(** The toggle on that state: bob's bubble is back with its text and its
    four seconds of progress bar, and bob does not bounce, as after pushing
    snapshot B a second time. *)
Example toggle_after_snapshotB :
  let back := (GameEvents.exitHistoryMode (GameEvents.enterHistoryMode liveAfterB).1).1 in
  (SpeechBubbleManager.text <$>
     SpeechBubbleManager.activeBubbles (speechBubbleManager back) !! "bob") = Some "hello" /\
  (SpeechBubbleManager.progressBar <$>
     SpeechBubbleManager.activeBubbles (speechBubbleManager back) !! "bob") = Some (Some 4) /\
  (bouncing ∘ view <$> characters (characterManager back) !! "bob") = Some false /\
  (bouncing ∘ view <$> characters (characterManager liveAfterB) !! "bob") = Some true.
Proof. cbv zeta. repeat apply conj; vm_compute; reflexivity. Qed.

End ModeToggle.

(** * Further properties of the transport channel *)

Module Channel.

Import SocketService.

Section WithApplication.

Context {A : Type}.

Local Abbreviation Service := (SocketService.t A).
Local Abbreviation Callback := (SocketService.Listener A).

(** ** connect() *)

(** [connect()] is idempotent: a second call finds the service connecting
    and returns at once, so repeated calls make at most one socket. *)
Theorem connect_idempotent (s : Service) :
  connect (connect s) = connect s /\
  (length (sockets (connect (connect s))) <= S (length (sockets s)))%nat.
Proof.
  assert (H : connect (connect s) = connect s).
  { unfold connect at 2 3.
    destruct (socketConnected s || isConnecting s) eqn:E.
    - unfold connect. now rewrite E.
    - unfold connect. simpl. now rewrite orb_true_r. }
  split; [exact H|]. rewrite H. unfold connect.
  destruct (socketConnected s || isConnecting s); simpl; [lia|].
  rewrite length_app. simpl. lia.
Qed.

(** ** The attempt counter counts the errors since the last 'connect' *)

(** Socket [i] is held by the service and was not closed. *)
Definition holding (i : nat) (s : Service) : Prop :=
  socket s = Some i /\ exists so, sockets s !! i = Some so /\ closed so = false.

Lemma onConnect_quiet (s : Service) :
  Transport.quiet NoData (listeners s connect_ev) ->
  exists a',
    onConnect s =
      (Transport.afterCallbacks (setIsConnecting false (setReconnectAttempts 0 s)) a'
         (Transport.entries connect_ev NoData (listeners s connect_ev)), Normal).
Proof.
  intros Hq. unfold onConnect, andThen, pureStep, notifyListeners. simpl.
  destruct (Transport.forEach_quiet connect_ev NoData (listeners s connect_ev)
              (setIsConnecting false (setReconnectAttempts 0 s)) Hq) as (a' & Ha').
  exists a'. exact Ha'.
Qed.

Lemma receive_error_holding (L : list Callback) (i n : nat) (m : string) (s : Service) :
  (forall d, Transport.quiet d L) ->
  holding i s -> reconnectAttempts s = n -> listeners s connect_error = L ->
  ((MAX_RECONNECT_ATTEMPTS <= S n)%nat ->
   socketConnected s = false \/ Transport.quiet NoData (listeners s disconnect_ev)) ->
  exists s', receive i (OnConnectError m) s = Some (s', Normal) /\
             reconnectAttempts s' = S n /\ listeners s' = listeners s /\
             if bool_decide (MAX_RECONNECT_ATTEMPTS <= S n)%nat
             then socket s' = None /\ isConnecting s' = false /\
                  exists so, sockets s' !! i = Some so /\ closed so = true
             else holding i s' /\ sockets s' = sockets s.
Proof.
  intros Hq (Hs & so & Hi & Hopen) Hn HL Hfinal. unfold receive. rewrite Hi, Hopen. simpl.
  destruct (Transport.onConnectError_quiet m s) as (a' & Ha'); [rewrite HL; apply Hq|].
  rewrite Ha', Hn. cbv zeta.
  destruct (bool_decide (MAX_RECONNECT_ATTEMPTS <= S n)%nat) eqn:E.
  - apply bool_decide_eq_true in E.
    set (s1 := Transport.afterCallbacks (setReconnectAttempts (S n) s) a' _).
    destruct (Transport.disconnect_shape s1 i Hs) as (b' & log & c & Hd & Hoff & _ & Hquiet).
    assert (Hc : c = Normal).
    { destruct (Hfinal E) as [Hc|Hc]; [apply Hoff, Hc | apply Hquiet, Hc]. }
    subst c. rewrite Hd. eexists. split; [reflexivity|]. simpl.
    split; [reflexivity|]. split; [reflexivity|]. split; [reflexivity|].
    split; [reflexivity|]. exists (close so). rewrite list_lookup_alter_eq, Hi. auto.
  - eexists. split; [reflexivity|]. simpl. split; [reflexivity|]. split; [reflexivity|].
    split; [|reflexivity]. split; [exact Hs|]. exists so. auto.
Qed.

Work to be completed | Could you print every record above exactly as it appears?

Solved exercise |
(** The toggle on that state: bob's bubble is back with its text and its
    four seconds of progress bar, and bob does not bounce, as after pushing
    snapshot B a second time. *)
Example toggle_after_snapshotB :
  let back := (GameEvents.exitHistoryMode (GameEvents.enterHistoryMode liveAfterB).1).1 in
  (SpeechBubbleManager.text <$>
     SpeechBubbleManager.activeBubbles (speechBubbleManager back) !! "bob") = Some "hello" /\
  (SpeechBubbleManager.progressBar <$>
     SpeechBubbleManager.activeBubbles (speechBubbleManager back) !! "bob") = Some (Some 4) /\
  (bouncing ∘ view <$> characters (characterManager back) !! "bob") = Some false /\
  (bouncing ∘ view <$> characters (characterManager liveAfterB) !! "bob") = Some true.
Proof. cbv zeta. repeat apply conj; vm_compute; reflexivity. Qed.

End ModeToggle.

(** * Further properties of the transport channel *)

Module Channel.

Import SocketService.

Section WithApplication.

Context {A : Type}.

Local Abbreviation Service := (SocketService.t A).
Local Abbreviation Callback := (SocketService.Listener A).

(** ** connect() *)

(** [connect()] is idempotent: a second call finds the service connecting
    and returns at once, so repeated calls make at most one socket. *)
Theorem connect_idempotent (s : Service) :
  connect (connect s) = connect s /\
  (length (sockets (connect (connect s))) <= S (length (sockets s)))%nat.
Proof.
  assert (H : connect (connect s) = connect s).
  { unfold connect at 2 3.
    destruct (socketConnected s || isConnecting s) eqn:E.
    - unfold connect. now rewrite E.
    - unfold connect. simpl. now rewrite orb_true_r. }
  split; [exact H|]. rewrite H. unfold connect.
  destruct (socketConnected s || isConnecting s); simpl; [lia|].
  rewrite length_app. simpl. lia.
Qed.

(** ** The attempt counter counts the errors since the last 'connect' *)

(** Socket [i] is held by the service and was not closed. *)
Definition holding (i : nat) (s : Service) : Prop :=
  socket s = Some i /\ exists so, sockets s !! i = Some so /\ closed so = false.

Lemma onConnect_quiet (s : Service) :
  Transport.quiet NoData (listeners s connect_ev) ->
  exists a',
    onConnect s =
      (Transport.afterCallbacks (setIsConnecting false (setReconnectAttempts 0 s)) a'
         (Transport.entries connect_ev NoData (listeners s connect_ev)), Normal).
Proof.
  intros Hq. unfold onConnect, andThen, pureStep, notifyListeners. simpl.
  destruct (Transport.forEach_quiet connect_ev NoData (listeners s connect_ev)
              (setIsConnecting false (setReconnectAttempts 0 s)) Hq) as (a' & Ha').
  exists a'. exact Ha'.
Qed.

Lemma receive_error_holding (L : list Callback) (i n : nat) (m : string) (s : Service) :
  (forall d, Transport.quiet d L) ->
  holding i s -> reconnectAttempts s = n -> listeners s connect_error = L ->
  ((MAX_RECONNECT_ATTEMPTS <= S n)%nat ->
   socketConnected s = false \/ Transport.quiet NoData (listeners s disconnect_ev)) ->
  exists s', receive i (OnConnectError m) s = Some (s', Normal) /\
             reconnectAttempts s' = S n /\ listeners s' = listeners s /\
             if bool_decide (MAX_RECONNECT_ATTEMPTS <= S n)%nat
             then socket s' = None /\ isConnecting s' = false /\
                  exists so, sockets s' !! i = Some so /\ closed so = true
             else holding i s' /\ sockets s' = sockets s.
Proof.
  intros Hq (Hs & so & Hi & Hopen) Hn HL Hfinal. unfold receive. rewrite Hi, Hopen. simpl.
  destruct (Transport.onConnectError_quiet m s) as (a' & Ha'); [rewrite HL; apply Hq|].
  rewrite Ha', Hn. cbv zeta.
  destruct (bool_decide (MAX_RECONNECT_ATTEMPTS <= S n)%nat) eqn:E.
  - apply bool_decide_eq_true in E.
    set (s1 := Transport.afterCallbacks (setReconnectAttempts (S n) s) a' _).
    destruct (Transport.disconnect_shape s1 i Hs) as (b' & log & c & Hd & Hoff & _ & Hquiet).
    assert (Hc : c = Normal).
    { destruct (Hfinal E) as [Hc|Hc]; [apply Hoff, Hc | apply Hquiet, Hc]. }
    subst c. rewrite Hd. eexists. split; [reflexivity|]. simpl.
    split; [reflexivity|]. split; [reflexivity|]. split; [reflexivity|].
    split; [reflexivity|]. exists (close so). rewrite list_lookup_alter_eq, Hi. auto.
  - eexists. split; [reflexivity|]. simpl. split; [reflexivity|]. split; [reflexivity|].
    split; [|reflexivity]. split; [exact Hs|]. exists so. auto.
Qed.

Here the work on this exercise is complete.